## load pomp package
library("pomp")
## load Tristan da Cunha data
data(fluTdc1971)
This loads the pomp
package, and the Tristan da Cunha
data from the fitR
package.
## define deterministic skeleton
seitlDeterSkel <- Csnippet("
double trans[5];
double beta = R0 / D_inf;
double epsilon = 1 / D_lat;
double nu = 1 / D_inf;
double tau = 1 / D_imm;
double N = S + E + I + T + L;
trans[0] = beta * I / N * S;
trans[1] = epsilon * E;
trans[2] = nu * I;
trans[3] = alpha * tau * T;
trans[4] = (1 - alpha) * tau * T;
DS = -trans[0] + trans[4];
DE = trans[0] - trans[1];
DI = trans[1] - trans[2];
DT = trans[2] - trans[3] - trans[4];
DL = trans[3];
DInc = trans[1];
")
This defines the so-called deterministic skeleton. In pomp,
the stochastic and deterministic versions of the same model can be
specified in the same pomp
object, and then used by
different fitting methods. For example, one can get a first approximate
fit using a fast method and the deterministic model before performing
more computationally extensive methods on the stochastic models around
those solutions. The deterministic skeleton defines how the model would
behave if there were no noise in the system.

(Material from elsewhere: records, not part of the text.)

(** C10 — [encontrar] never changes the partition.  In every object
    reachable from [UnionFind(elementos)] the parent map is a forest whose
    roots are self-loops; [encontrar(x)] returns the root of a registered
    [x] (the recursion ends), raises [KeyError] on any other [x] and then
    changes nothing; afterwards the parent map is still such a forest and
    every registered [y] has the representative it had before, which is
    what [encontrar(y)] returns before as well as after the call. *)
Theorem C10_encontrar_preserves_partition elementos s x :
  uf_reachable elementos s →
  uf_forest s ∧
  ∃ s' o, encontrar x s = (s', o) ∧
    (x ∈ elementos → ∃ r, o = Ok r ∧ rep s x r) ∧
    (x ∉ elementos → o = Raise (KeyError x) ∧ s' = s) ∧
    uf_forest s' ∧
    (∀ y, y ∈ elementos →
       ∃ r s1 s2, rep s y r ∧ rep s' y r ∧
                  encontrar y s = (s1, Ok r) ∧ encontrar y s' = (s2, Ok r)).
Proof.
  intros Hr. destruct (uf_reachable_inv _ _ Hr) as [Hinv Hreg].
  split; [by apply uf_inv_forest|].
  pose proof (uf_reachable_encontrar _ _ x Hr) as Hr'.
  destruct (uf_reachable_inv _ _ Hr') as [Hinv' Hreg'].
  destruct (encontrar x s) as [s' o] eqn:Hrun. simpl in *.
  exists s', o. split; [done|].
  assert (Hreps : ∀ y ry, rep s' y ry ↔ rep s y ry).
  { destruct (decide (registered s x)) as [Hx|Hx].
    - destruct (encontrar_ok s x Hinv Hx) as (s'' & r & Hrun' & Hpost).
      rewrite Hrun in Hrun'. simplify_eq. apply Hpost.
    - rewrite encontrar_unregistered in Hrun; [by simplify_eq|].
      by apply eq_None_not_Some. }
  split; [|split; [|split]].
  - intros Hx. destruct (encontrar_ok s x Hinv) as (s'' & r & Hrun' & Hpost);
      [by apply Hreg|].
    rewrite Hrun in Hrun'. simplify_eq. exists r. split; [done|apply Hpost].
  - intros Hx. rewrite encontrar_unregistered in Hrun; [by simplify_eq|].
    apply eq_None_not_Some. by rewrite <-Hreg in Hx.
  - by apply uf_inv_forest.
  - intros y Hy.
    destruct (encontrar_ok s y Hinv) as (s1 & r & Hrun1 & Hpost1); [by apply Hreg|].
    destruct (encontrar_ok s' y Hinv') as (s2 & r' & Hrun2 & Hpost2); [by apply Hreg'|].
    assert (r' = r) as ->.
    { eapply rep_det; [apply Hpost2|]. apply Hreps, Hpost1. }
    exists r, s1, s2. split; [apply Hpost1|]. split; [apply Hpost2|done].
Qed.

Lemma C10_encontrar_preserves_partition_witness :
  uf_forest (unir "A" "B" (uf_init ["A"; "B"; "C"])).1 ∧
  ∃ s' o, encontrar "B" (unir "A" "B" (uf_init ["A"; "B"; "C"])).1 = (s', o) ∧
    uf_forest s'.
Proof.
  destruct (C10_encontrar_preserves_partition ["A"; "B"; "C"]
              (unir "A" "B" (uf_init ["A"; "B"; "C"])).1 "B")
    as (Hf & s' & o & Hrun & _ & _ & Hf' & _).
  - apply uf_reachable_unir. apply uf_reachable_init.
  - split; [exact Hf|]. exists s', o. split; [exact Hrun|exact Hf'].
Defined.

(** ** Classes of a relation on a finite list, and forests *)

Section reps.
Context {A : Type} `{EqDecision A}.
Implicit Types (R : relation A) (V reps : list A) (T : list (A * A)).

Lemma is_reps_ext R R' V reps :
  (∀ a b, a ∈ V → b ∈ V → (R a b ↔ R' a b)) →
  is_reps R V reps → is_reps R' V reps.
Proof.
  intros Hext [H1 H2 H3 H4]. split; [done|done|..].
  - intros r1 r2 Hr1 Hr2 HR. apply H3; [done..|]. apply Hext; auto.
  - intros v Hv. destruct (H4 v Hv) as (r & Hr & HR). exists r.
    split; [done|]. apply Hext; auto.
Qed.

Lemma reps_length_le R V reps1 reps2 :
  Symmetric R → Transitive R →
  NoDup reps1 →
  (∀ r1 r2, r1 ∈ reps1 → r2 ∈ reps1 → R r1 r2 → r1 = r2) →
  (∀ r, r ∈ reps1 → ∃ r', r' ∈ reps2 ∧ R r r') →
  length reps1 ≤ length reps2.
Proof.
  intros Hsym Htrans. revert reps2.
  induction reps1 as [|r reps1 IH]; intros reps2 Hnd Hsep Hcov; [simpl; lia|].
  apply NoDup_cons in Hnd as [Hnin Hnd].
  destruct (Hcov r) as (r' & Hr' & HR); [by left|].
  apply list_elem_of_split in Hr' as (l1 & l2 & ->).
  specialize (IH (l1 ++ l2)).
  rewrite !length_app in *. simpl.
  cut (length reps1 ≤ length l1 + length l2); [lia|].
  apply IH; [done|..].
  - intros r1 r2 ???. apply Hsep; [by right|by right|done].
  - intros x Hx. destruct (Hcov x) as (x' & Hx' & HRx); [by right|].
    exists x'. split; [|done].
    apply elem_of_app in Hx' as [?|[->|?]%elem_of_cons]; [set_solver| |set_solver].
    exfalso. apply Hnin.
    assert (r = x) as ->; [|done].
    apply Hsep; [by left|by right|]. etrans; [done|]. by symmetry.
Qed.
(** Claim C1, as the code has it: an object whose size is a finite number
    greater than zero, whose crust is "stuffed" or "normal", whose
    isDeepDish is absent or a boolean and whose toppings is absent or a
    list of strings none of which is forbidden, is accepted; the pizza
    returned has the size, the crust and the toppings of the input, the
    toppings in their order, and isDeepDish is the boolean of the input, or
    false when the input had none. *)
Theorem valid_pizza_accepted props (n : Q) crust deep toppings :
  get props "size" = VNumber n -> (0 < n)%Q ->
  get props "crust" = VString crust -> crust = "stuffed" \/ crust = "normal" ->
  get props "isDeepDish" = of_optional VBoolean deep ->
  get props "toppings" = of_optional strings toppings ->
  match toppings with
  | Some ts => Forall (fun t => forbidden t = false) ts
  | None => True
  end ->
  validatePizza (VObject props)
  = Return (IsPizza (VObject
      ([ ("size", VNumber n);
         ("crust", VString crust);
         ("isDeepDish", VBoolean match deep with Some b => b | None => false end) ]
       ++ match toppings with
          | Some ts => [("toppings", strings ts)]
          | None =>
              if has_key props "toppings" then [("toppings", VUndefined)] else []
          end))).
Proof.
  intros Hsize Hn Hcrust Hc Hdeep Htoppings Hts.
  destruct (valid_fields props n crust deep toppings) as [Hnone Hpizza];
    try assumption.
  { split; [reflexivity|exact Hn]. }
  rewrite validatePizza_object, Hnone, Hpizza. reflexivity.
Qed.

(** Claim C6: [validatePizza] returns a result on every input, an object
    or not; no input makes it throw.  The function reads its argument and
    the constant list of forbidden toppings only, so its result is
    determined by the input. *)
Theorem validatePizza_never_throws input :
  exists result, validatePizza input = Return result.
Proof.
  destruct input as [| | b | n | s | items | props].
  7: { rewrite validatePizza_object. eexists. reflexivity. }
  all: rewrite validatePizza_not_object by discriminate; eexists; reflexivity.
Qed.

(** Claim C7: validating the pizza returned by a successful validation
    succeeds and returns the same pizza. *)
Theorem revalidation_is_identity input pizza :
  validatePizza input = Return (IsPizza pizza) ->
  validatePizza pizza = Return (IsPizza pizza).
Proof.
  intro H.
  destruct input;
    try (rewrite validatePizza_not_object in H by discriminate; discriminate).
  rewrite validatePizza_object in H.
  destruct (violations (VObject props)) eqn:E; [|discriminate].
  injection H as <-.
  destruct (accepted_inv props E)
    as (n & crust & deep & toppings & Hsize & Hn & Hcrust & Hc & Hdeep & Htoppings & Hts).
  unfold normalize. rewrite Hsize, Hcrust, Hdeep, Htoppings.
  assert (Hdefault : exists b, default_false (of_optional VBoolean deep) = VBoolean b)
    by (destruct deep; eexists; reflexivity).
  destruct Hdefault as [b ->]. clear Hdeep.
  destruct toppings as [ts|]; cbn [of_optional entry app];
    try destruct (has_key props "toppings");
    rewrite validatePizza_object;
    match goal with
    | |- context [violations (VObject ?out)] =>
        first
          [ destruct (valid_fields out n crust (Some b) (Some ts)) as [Hnone Hpizza];
            [reflexivity|assumption|reflexivity|assumption|reflexivity|reflexivity
            |assumption|]
          | destruct (valid_fields out n crust (Some b) None) as [Hnone Hpizza];
            [reflexivity|assumption|reflexivity|assumption|reflexivity|reflexivity
            |exact I|] ]
    end;
    rewrite Hnone, Hpizza; reflexivity.
Qed.

End Acceptance.

(** ** Rejected inputs *)

Section Rejection.
Context {platform : Platform}.

Lemma includes_In xs x : includes xs x = true <-> In x xs.
Proof.
  unfold includes. rewrite existsb_exists. split.
  - intros (y & Hy & E). apply String.eqb_eq in E. subst. assumption.
  - intro H. exists x. split; [assumption|apply String.eqb_refl].
Qed.

Lemma lower_ascii_bound c :
  (nat_of_ascii (lower_ascii c) <? 128)%nat = true -> (nat_of_ascii c <? 128)%nat = true.
Proof.
  unfold lower_ascii.
  destruct (Nat.leb_spec 65 (nat_of_ascii c)); cbn [andb]; [|trivial].
  destruct (Nat.leb_spec (nat_of_ascii c) 90); [|trivial].
  intros _. apply Nat.ltb_lt. lia.
Qed.

Lemma is_ascii_lower t : is_ascii (ascii_lower t) = true -> is_ascii t = true.
Proof.
  induction t as [|c t IH]; [reflexivity|].
  cbn [ascii_lower is_ascii]. intro H. apply andb_prop in H as [Hc Ht].
  rewrite (lower_ascii_bound c Hc), (IH Ht). reflexivity.
Qed.

(** A casing variant of a forbidden topping is forbidden on every
    platform. *)
Lemma casing_variant_forbidden t :
  In (ascii_lower t) INVALID_TOPPINGS -> forbidden t = true.
Proof.
  intro H. unfold forbidden. apply includes_In.
  rewrite toLowerCase_ascii; [assumption|].
  apply is_ascii_lower.
  destruct H as [<-|[<-|[<-|[<-|[]]]]]; reflexivity.
Qed.

Lemma some_forbidden ts :
  Exists (fun t => In (toLowerCase t) INVALID_TOPPINGS
                   \/ In (ascii_lower t) INVALID_TOPPINGS) ts ->
  existsb forbidden ts = true.
Proof.
  intro H. apply existsb_exists. apply Exists_exists in H as (t & Ht & H).
  exists t. split; [assumption|].
  destruct H as [H|H].
  - apply includes_In, H.
  - apply casing_variant_forbidden, H.
Qed.

(** Claim C2: when the other fields are valid and the list of toppings
    holds a string whose lower-cased text is spinach, mushroom, chicken or
    turkey (in particular any casing variant of one of them), validation
    fails with one issue, under the path toppings, whose message lists the
    four forbidden toppings whatever the offending entries are. *)
Theorem forbidden_topping_rejected props (n : Q) crust deep ts :
  get props "size" = VNumber n -> (0 < n)%Q ->
  get props "crust" = VString crust -> crust = "stuffed" \/ crust = "normal" ->
  get props "isDeepDish" = of_optional VBoolean deep ->
  get props "toppings" = strings ts ->
  Exists (fun t => In (toLowerCase t) INVALID_TOPPINGS
                   \/ In (ascii_lower t) INVALID_TOPPINGS) ts ->
  safeParse PizzaSchema (VObject props)
  = Return (failure
      [Issue [Key "toppings"]
         "the following toppings are invalid: spinach, mushroom, chicken, turkey."])
  /\ validatePizza (VObject props)
     = Return (NotPizza
         "toppings: the following toppings are invalid: spinach, mushroom, chicken, turkey.").
Proof.
  intros Hsize Hn Hcrust Hc Hdeep Htoppings Hts.
  assert (Hv : violations (VObject props)
               = [Issue [Key "toppings"] toppings_message]).
  { unfold violations.
    rewrite Hsize, (size_rule_finite n Hn).
    rewrite (proj2 (crust_rule_ok _)) by eauto.
    rewrite (proj2 (isDeepDish_rule_ok _)) by eauto.
    rewrite Htoppings. unfold strings, toppings_rule.
    rewrite all_strings_strings, has_forbidden_strings, (some_forbidden ts Hts).
    reflexivity. }
  split.
  - rewrite safeParse_object, Hv. reflexivity.
  - rewrite validatePizza_object, Hv. reflexivity.
Qed.

Lemma violations_size_first props :
  violations (VObject props)
  = under "size" (size_rule (get props "size"))
      ++ (under "crust" (crust_rule (get props "crust"))
            ++ under "isDeepDish" (isDeepDish_rule (get props "isDeepDish"))
            ++ under "toppings" (toppings_rule (get props "toppings"))).
Proof. reflexivity. Qed.

(** Claim C3, as the code has it: on an object whose size is a finite
    number not greater than zero, validation fails and the first message of
    the joined string is [size: pizza size must be a positive number].  On
    an object whose size is missing, is not a number, or is [NaN],
    validation fails and the first message is [size: ] followed by the
    stock message of zod for a value of the wrong type, not the text above.
    An infinite size is a value of the wrong type where zod's number type
    is the finite numbers (zod 4), with the stock message; where it takes
    the infinities (zod 3), [-Infinity] gets the message of the first
    case. *)
Theorem size_violation_reported props :
  (forall n : Q, get props "size" = VNumber n -> (n <= 0)%Q ->
     exists others,
       validatePizza (VObject props)
       = Return (NotPizza
           (join "; " ("size: pizza size must be a positive number" :: others))))
  /\ ((forall n : number, get props "size" <> VNumber n) ->
      exists others,
        validatePizza (VObject props)
        = Return (NotPizza
            (join "; "
               (("size: " ++ invalid_type_message "number" (get props "size"))%string
                  :: others))))
  /\ (get props "size" = VNumber NaN ->
      exists others,
        validatePizza (VObject props)
        = Return (NotPizza
            (join "; "
               (("size: " ++ invalid_type_message "number" (VNumber NaN))%string
                  :: others))))
  /\ (forall plus, get props "size" = VNumber (Infinite plus) ->
      number_allows_infinity = false ->
      exists others,
        validatePizza (VObject props)
        = Return (NotPizza
            (join "; "
               (("size: "
                   ++ invalid_type_message "number" (VNumber (Infinite plus)))%string
                  :: others))))
  /\ (get props "size" = VNumber (Infinite false) ->
      number_allows_infinity = true ->
      exists others,
        validatePizza (VObject props)
        = Return (NotPizza
            (join "; " ("size: pizza size must be a positive number" :: others)))).
Proof.
  split; [|split; [|split; [|split]]].
  - intros n Hsize Hn.
    rewrite validatePizza_object, violations_size_first, Hsize.
    apply Qle_bool_iff in Hn. cbn [size_rule is_number number_le]. rewrite Hn.
    eexists. reflexivity.
  - intro Hsize.
    rewrite validatePizza_object, violations_size_first.
    destruct (get props "size") eqn:E;
      try (eexists; reflexivity).
    exfalso. eapply Hsize. reflexivity.
  - intro Hsize.
    rewrite validatePizza_object, violations_size_first, Hsize.
    eexists. reflexivity.
  - intros plus Hsize Hflag.
    rewrite validatePizza_object, violations_size_first, Hsize.
    cbn [size_rule is_number]. rewrite Hflag.
    eexists. reflexivity.
  - intros Hsize Hflag.
    rewrite validatePizza_object, violations_size_first, Hsize.
    cbn [size_rule is_number number_le negb]. rewrite Hflag.
    eexists. reflexivity.
Qed.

The model code is implemented as C code which is saved as a character
string and converted into R code using Csnippet
.
The first line
double trans[5];
defines an array trans (of double
s, or floating point
numbers), which will hold 5 elements. These are defined below according
to the 5 transitions in the model.
The following section
double beta = R0 / D_inf;
double epsilon = 1 / D_lat;
double nu = 1 / D_inf;
double tau = 1 / D_imm;
double N = S + E + I + T + L;
defines some auxiliary variables, to be used below when defining the transitions.
The following section
trans[0] = beta * I / N * S;
trans[1] = epsilon * E;
trans[2] = nu * I;
trans[3] = alpha * tau * T;
trans[4] = (1 - alpha) * tau * T;
defines the strength of the 5 transitions in the model: infection, incubation, recovery, temporary immunity and long-term immunity.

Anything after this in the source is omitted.